O problema chegou sem prévio aviso: como a temperatura começou a cair, as nuvens baixaram e, num instante, viram-se envoltos por um denso nevoeiro – estavam dentro de uma nuvem. Nervosos e ‘mortos’ de frio, tentavam identificar a trilha de volta com a única lanterna que tinham – até que ficaram sem bateria.
Todas as pedras pareciam iguais. Perderam-se. Já à beira do desespero, Rafael tentou acalmar Donella tentando achar um equilíbrio para a absurda situação. Começou a juntar palha e folhas para protegerem-se do frio e da umidade – não havia abrigo. Quando foi buscar água, o milagre: Donella ouviu vozes ao longe e viu luzes de lanterna. Comunicando-se através dos ecos dos gritos, os guias foram se aproximando até que os acharam. Salvaram-se!
Mas ainda tinham que descer até o acampamento. Demoraram três horas. A péssima visibilidade, devido à total escuridão, e a descida extremamente perigosa, beirando penhascos e precipícios, deixaram todos exaustos.
– A partir dessa noite, prometi nunca mais subir uma montanha sozinho - desabafou Rafael, emocionado.
Outro triste acontecimento foi o furto de suas duas câmeras fotográficas, duas Nikon FM 2, com filmes de sua visita ao Monte Sajama, onde esteve a mais de 5 mil metros de altitude. Aconteceu numa rodoviária, em Oruro, onde fez escala, dirigindo-se a La Paz. A preocupação com o equipamento em uma viagem fotográfica é contínua e estressante. Ao menor descuido, perde-se. Os ratos (ladrões) conhecidos em todos os idiomas são oportunos e ligeiríssimos. Descansando em uma cadeira na rodoviária, Rafael tirou a pochete, onde carregava duas das três câmeras fotográficas, e a deixou em outra cadeira ao seu lado. Virou a cabeça para conversar e, quando retornou, já era: a pochete havia sumido. Levantou-se, correu de um lado para o outro, em vão. Era tarde.
Nenhum destes inconvenientes abalaram a determinação do fotógrafo em completar o seu projeto. Inúmeras foram as realizações e os momentos de pura harmonia com a Cordilheira e suas comunidades. Rafael é padrinho de Robertito, um bebê indígena de 6 meses que foi batizado durante sua visita ao povoado indígena de Chipayas, na Bolívia.
Como segue a viagem
Após completar a volta no Titicaca, o aventureiro pretende descer por uma trilha pré-colombina, Ruta del Oro, até alcançar os indígenas do grupo Yungas, perto da fronteira chilena.

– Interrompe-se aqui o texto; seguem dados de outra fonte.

(** * Sinceides platform: credential and session lifecycle

    A shallow embedding of the authentication code of the platform
    (services layer, main services layer, security configuration and the
    passport / RBAC middleware of the API layer) together with the
    properties of the session life cycle that were checked against it.

    Conventions of the embedding:
    - a table of the database is the list of its rows, in insertion order;
      the PRIMARY KEY and UNIQUE constraints of [supabase_schema.sql] are
      enforced by the [create] functions, and so are the foreign keys that
      a modelled insert can present without a row behind them
      ([activity_logs.user_id], [lessons.course_id],
      [lessons.instructor_id]); [refresh_tokens.user_id] is always the id
      of a row the same call has just read or written;
    - an asynchronous method is a computation in the monad [M]: it reads and
      writes the [State] and may throw; what was written before a throw
      stays written (the code opens no transaction);
    - the wall clock is an argument [now] (milliseconds since the epoch) of
      each operation; ISO-8601 timestamps are the instants they denote;
    - [uuidv4] and the bcrypt salt draw from a counter kept in the state;
    - a JavaScript string is a [string], one character per code unit. *)

From Stdlib Require Import ZArith Ascii String List Bool Lia.
From stdpp Require Import base decidable option list gmap strings pretty.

– Dali vou encarar o deserto do Atacama, cruzando o Salar de Uyuni por uns 200 quilômetros até chegar em San Pedro de Atacama. A idéia é descer até Chiloé e visitar algumas reservas Mapuches, grupos indígenas da região. Farei este trajeto até se aproximarem as festas de dezembro, quando pretendo dar uma escapada para casa e ficar por um mês. Para o final de janeiro retorno para o sul do Chile, no lugar interrompido, e retomo a rota para o norte, para o México.